Instructions to follow: Go to the line containing "destruct (broadcaster_progress demo_ctx" in the records below and retype from there through the final line, exactly.

Working data:
(* ===== verification/Witnesses.v ===== *)
(** * Witnesses

    Each property with hypotheses, applied to the concrete platform of Demo.v (or
    to concrete instances of its own parameters), where the hypotheses hold. *)

From Stdlib Require Import ZArith Lia Ascii DecimalString.
From stdpp Require Import prelude strings pretty gmap list_numbers.
From S2P Require Import Progress Schema SchemaKept Router.
From S2P Require Import Prelude GoStd Rfc3339 Sha256 Domain Store Effects Ledger Transfers Withdrawals.
From S2P Require Import WithdrawalSpecs WithdrawalInvariant Ports Broadcast Deposits DepositSpecs.
From S2P Require Import Customers Solvency CreateWithdrawals BroadcastProofs Idempotency Handlers ApiJson History Watcher WatcherProofs System.
From S2P Require Import ApiFrame Scanner ScannerProofs FeeEstimation EvmBroadcaster Signers Walletd.
From S2P Require Import Lifecycle BroadcasterGuarantees WatcherGuarantees Demo.

Ltac compute_ok := apply run_ok; vm_compute; reflexivity.

(** ** The whole system *)

Lemma entries_refine_commits_witness :
  rtc commit (st_db demo_s3) (st_db demo_s4) ∧ map wr_status (t_withdrawals (st_db demo_s4)) =
    [WithdrawalStatusConfirmed; WithdrawalStatusAwaitingApproval].
Proof.
  split; [|vm_compute; reflexivity]. rewrite demo_s4_eq. unfold demo_run.
  apply (entries_refine_commits demo_Fee_quiet); [reflexivity|by intros|apply demo_s3_reachable].
Defined.

Lemma entries_keep_schema_witness :
  schema_ok (st_db demo_s4) ∧ length (t_postings (st_db demo_s4)) = 10%nat.
Proof.
  split; [|vm_compute; reflexivity].
  destruct (entries_keep_schema demo_Fee_quiet demo_uuid_Parse id encode_problem (encode_payload id demo_zone)
    (decode_transfer demo_uuid_Parse) (decode_withdrawal demo_uuid_Parse) decode_approve sha256 demo_hmac
    demo_zone demo_route) as [Hm Hk].
  assert (others_preserve schema_ok demo_ctx) as Ho by (by intros n db).
  rewrite demo_s4_eq. apply (Hk _ _ _ Ho). rewrite demo_s3_eq. apply (Hk _ _ _ Ho).
  rewrite demo_s2_eq. apply (Hk _ _ _ Ho). rewrite demo_s1_eq. apply (Hk _ _ _ Ho).
  apply Hm, demo_uuid_inj.
Defined.

(** A page of a customer's history, and a POST with two idempotency keys. *)
Lemma routes_exactly_witness :
  let r := mkRequest "GET" "/v1/customers/u7/transactions" "/v1/customers/u7/transactions"
             [("pageSize", "2")] "Bearer token" [] None in
  let r' := mkRequest "POST" "/v1/transfers" "/v1/transfers" [] "Bearer token" ["k1"; "k2"] (Some "") in
  operation id r (EpListTransactions "u7" (Some 2) None) ∧ ∀ ep, ¬ operation id r' ep.
Proof.
  assert (∀ r p, 300 <= status_of (demo_redirect r p) < 400) as Hred by (intros; vm_compute; split; congruence).
  split.
  - apply (proj1 (routes_exactly id encode_problem demo_redirect _ (Hred _))); vm_compute; reflexivity.
  - eapply (proj2 (proj2 (routes_exactly id encode_problem demo_redirect _ (Hred _))));
      vm_compute; reflexivity.
Defined.

Lemma reachable_ledger_witness :
  (∀ e, entry_sum (st_db demo_s4) e = 0) ∧ length (t_postings (st_db demo_s4)) = 10%nat.
Proof.
  split; [|vm_compute; reflexivity]. exact (proj1 (reachable_ledger _ demo_s4_reachable)).
Defined.

Lemma reachable_solvent_witness :
  customers_total (st_db demo_s4) ChainBase AssetETH =
    deposited (st_db demo_s4) ChainBase AssetETH - paid_out (st_db demo_s4) ChainBase AssetETH ∧
  customers_total (st_db demo_s4) ChainBase AssetETH = 4900000000000000000.
Proof.
  split; [|vm_compute; reflexivity].
  apply (proj2 (reachable_solvent _ demo_s4_reachable)). by left.
Defined.

Lemma reachable_nonces_witness :
  map ba_nonce (filter (λ a, ba_chain a = ChainBase) (t_broadcast_attempts (st_db demo_s4))) = [0].
Proof.
  assert (demo_nonce ∈ t_chain_nonce_state (st_db demo_s4)) as Hn by (vm_compute; by left).
  exact (proj1 (reachable_nonces _ _ demo_s4_reachable Hn)).
Defined.

Lemma reachable_settlements_witness :
  has_cause (st_db demo_s4) withdrawalSettlementCauseType (demo_withdrawal 0).
Proof.
  apply (reachable_settlements _ (demo_withdrawal 0) demo_s4_reachable).
  exists demo_wrow. vm_compute. split_and!; [by left|reflexivity..].
Defined.

Lemma reachable_credits_witness : has_cause (st_db demo_s4) depositCreditCauseType (dr_id demo_drow).
Proof.
  apply (reachable_credits _ (dr_id demo_drow) demo_s4_reachable).
  exists demo_drow. vm_compute. split_and!; [by left|reflexivity..].
Defined.

Lemma withdrawal_lifecycle_witness :
  ∃ w', w' ∈ t_withdrawals (st_db demo_s4) ∧ wr_id w' = wr_id demo_wrow2 ∧
        rtc status_edge WithdrawalStatusApproved (wr_status w').
Proof.
  assert (demo_wrow2 ∈ t_withdrawals (st_db demo_s2)) as Hw by (vm_compute; by left).
  assert (wr_status demo_wrow2 = WithdrawalStatusApproved) as <- by (vm_compute; reflexivity).
  destruct (withdrawal_lifecycle _ _ demo_s2_reachable demo_s2_s4 _ Hw)
    as (w' & H & E & _ & _ & _ & _ & _ & _ & _ & HE).
  exists w'. split_and!; [exact H|exact E|exact HE].
Defined.

(** A customer's deposit is observed, its block is replaced, and the check for reorgs
    runs against the chain after the reorganisation. *)
Lemma deposit_lifecycle_witness :
  map dr_state (t_deposits (st_db demo_reorged)) = [DepositObserved] ∧
  map dr_state (t_deposits (st_db (snd demo_recheck))) = [DepositOrphaned] ∧
  ∃ d', d' ∈ t_deposits (st_db (snd demo_recheck)) ∧ dr_key d' = dr_key demo_lost ∧
        rtc state_edge DepositObserved (dr_state d').
Proof.
  split; [vm_compute; reflexivity|]. split; [vm_compute; reflexivity|].
  assert (demo_lost ∈ t_deposits (st_db demo_reorged)) as Hd by (vm_compute; by left).
  assert (dr_state demo_lost = DepositObserved) as <- by (vm_compute; reflexivity).
  assert (checkForReorgs (Scan:=after_reorg) ChainBase demo_recheck_ctx (idle demo_reorged) =
    (Ok tt, snd demo_recheck)) as H by compute_ok.
  destruct (deposit_lifecycle (Scan:=after_reorg) _ (st_db (snd demo_recheck)) demo_reorged_reachable) with demo_lost
    as (d' & H' & _ & E & _ & _ & _ & _ & HE); [|exact Hd|].
  - apply rtc_once. refine (step_reorg_check (Scan:=after_reorg) ChainBase demo_recheck_ctx (idle demo_reorged) _ _ H).
    eexists. reflexivity.
  - exists d'. split_and!; [exact H'|exact E|exact HE].
Defined.

(** ** The broadcaster *)

Lemma demo_s2_Inv : Inv (st_db demo_s2).
Proof. apply reachable_ok, demo_s2_reachable. Qed.

Lemma demo_keeps_bytes : others_keep_bytes demo_ctx.
Proof. by intros n db HI. Qed.

Lemma sends_are_recorded_witness :
  let tr := st_trace (broadcaster_runs [(ChainBase, true)] demo_ctx (idle demo_s2)) in
  length tr = 2%nat ∧
  ∀ id ch tx d, EvSend id ch tx d ∈ tr → recorded_bytes d id tx ∧ with_status d id WithdrawalStatusSigned.
Proof.
  split; [vm_compute; reflexivity|]. intros id ch tx d Hin.
  exact (proj2 (sends_are_recorded _ demo_ctx (idle demo_s2) eq_refl demo_keeps_bytes demo_s2_Inv eq_refl id ch tx d Hin)).
Defined.

Lemma one_transaction_per_withdrawal_witness :
  let tr := st_trace (broadcaster_runs [(ChainBase, true); (ChainBase, false)] demo_ctx (idle demo_s2)) in
  length tr = 2%nat ∧ ∀ tr1 tr2 id dg, tr = tr1 ++ EvSign id dg :: tr2 → ¬ sent id tr1.
Proof.
  split; [vm_compute; reflexivity|].
  exact (proj2 (one_transaction_per_withdrawal _ demo_ctx (idle demo_s2) eq_refl demo_keeps_bytes demo_s2_Inv eq_refl)).
Defined.

Lemma claim_takes_oldest_witness :
  ∃ row, row ∈ t_withdrawals (st_db demo_s2) ∧ wr_id row = w_ID (fst demo_claimed) ∧
         wr_status row = WithdrawalStatusApproved.
Proof.
  assert (claim ChainBase demo_ctx (idle demo_s2) =
    (Ok (Some (fst demo_claimed, 0)), snd demo_claim)) as H by compute_ok.
  destruct (claim_takes_oldest ChainBase demo_ctx (idle demo_s2) _ 0 _ eq_refl demo_s2_Inv H)
    as (row & H1 & H2 & _ & H3 & _).
  exists row. split_and!; [exact H1|exact H2|exact H3].
Defined.

Lemma paused_allocates_nothing_witness :
  allocations (st_db (snd (drain 5 ChainBase false 0 demo_ctx (idle demo_s2)))) = allocations (st_db demo_s2).
Proof.
  apply (paused_allocates_nothing 5 ChainBase 0 demo_ctx (idle demo_s2)
    (fst (drain 5 ChainBase false 0 demo_ctx (idle demo_s2)))); [reflexivity|by intros|].
  apply surjective_pairing.
Defined.

Lemma drain_terminates_witness : ∃ n, fst (drain 3 ChainBase true 0 demo_ctx (idle demo_s2)) = Ok (Some n).
Proof.
  assert (pending (st_db (idle demo_s2)) < 3)%nat as Hp by (vm_compute; lia).
  destruct (drain_terminates 3 ChainBase true 0 demo_ctx (idle demo_s2) _ _ eq_refl
    ltac:(by intros ? ?) Hp (surjective_pairing _)) as (n & E & _). by exists n.
Defined.

Lemma demo_cooperates w : cooperates demo_ctx ChainBase w.
Proof.
  intros n s. refine (ex_intro _ _ (ex_intro _ s (conj eq_refl (conj _ (le_n _))))).
  intros s1. refine (ex_intro _ _ (ex_intro _ s1 (conj eq_refl (conj _ (le_n _))))).
  refine (ex_intro _ _ (ex_intro _ _ (conj eq_refl (conj _ _)))); [done|].
  intros s2. exact (ex_intro _ (Ok tt) (ex_intro _ s2 (conj eq_refl (conj (le_n _) I)))).
Qed.

Lemma demo_s2_ready : ready demo_ctx ChainBase (idle demo_s2).
Proof.
  assert (t_broadcast_attempts (st_db (idle demo_s2)) = []) as Ea by (vm_compute; reflexivity).
  constructor; rewrite ?Ea.
  - apply demo_s2_Inv.
  - vm_compute. by eexists.
  - vm_compute. reflexivity.
  - intros n _. rewrite Ea. exact (not_elem_of_nil _).
  - intros a Ha. destruct (not_elem_of_nil _ Ha).
  - intros w _ _. apply demo_cooperates.
Qed.

Lemma broadcaster_progress_witness :
  ∃ m s', drain 3 ChainBase true 0 demo_ctx (idle demo_s2) = (Ok (Some m), s') ∧
    with_status (st_db s') (demo_withdrawal 0) WithdrawalStatusBroadcast.
Proof.
  assert (pending (st_db (idle demo_s2)) < 3)%nat as Hp by (vm_compute; lia).
  assert (known_chain ChainBase) as Hk by (by left).
  destruct (broadcaster_progress demo_ctx (λ _, eq_refl) eq_refl ChainBase
    (λ _ _, conj (conj eq_refl (conj eq_refl eq_refl)) (λ H, H)) demo_uuid_inj 3 0 (idle demo_s2)
    demo_s2_ready Hk Hp) as (m & s' & E & H).
  exists m, s'. split; [exact E|].
  assert (demo_wrow2 ∈ t_withdrawals (st_db (idle demo_s2))) as Hw by (vm_compute; by left).
  assert (wr_id demo_wrow2 = demo_withdrawal 0) as <- by (vm_compute; reflexivity).
  apply H; [exact Hw|vm_compute; reflexivity|left; vm_compute; reflexivity].
Defined.

(** The receipt of the broadcast withdrawal settles it. *)
Lemma demo_s3_Inv : Inv (st_db demo_s3).
Proof. apply reachable_ok, demo_s3_reachable. Qed.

Response box:
  destruct (broadcaster_progress demo_ctx (λ _, eq_refl) eq_refl ChainBase
    (λ _ _, conj (conj eq_refl (conj eq_refl eq_refl)) (λ H, H)) demo_uuid_inj 3 0 (idle demo_s2)
    demo_s2_ready Hk Hp) as (m & s' & E & H).
  exists m, s'. split; [exact E|].
  assert (demo_wrow2 ∈ t_withdrawals (st_db (idle demo_s2))) as Hw by (vm_compute; by left).
  assert (wr_id demo_wrow2 = demo_withdrawal 0) as <- by (vm_compute; reflexivity).
  apply H; [exact Hw|vm_compute; reflexivity|left; vm_compute; reflexivity].
Defined.

(** The receipt of the broadcast withdrawal settles it. *)
Lemma demo_s3_Inv : Inv (st_db demo_s3).
Proof. apply reachable_ok, demo_s3_reachable. Qed.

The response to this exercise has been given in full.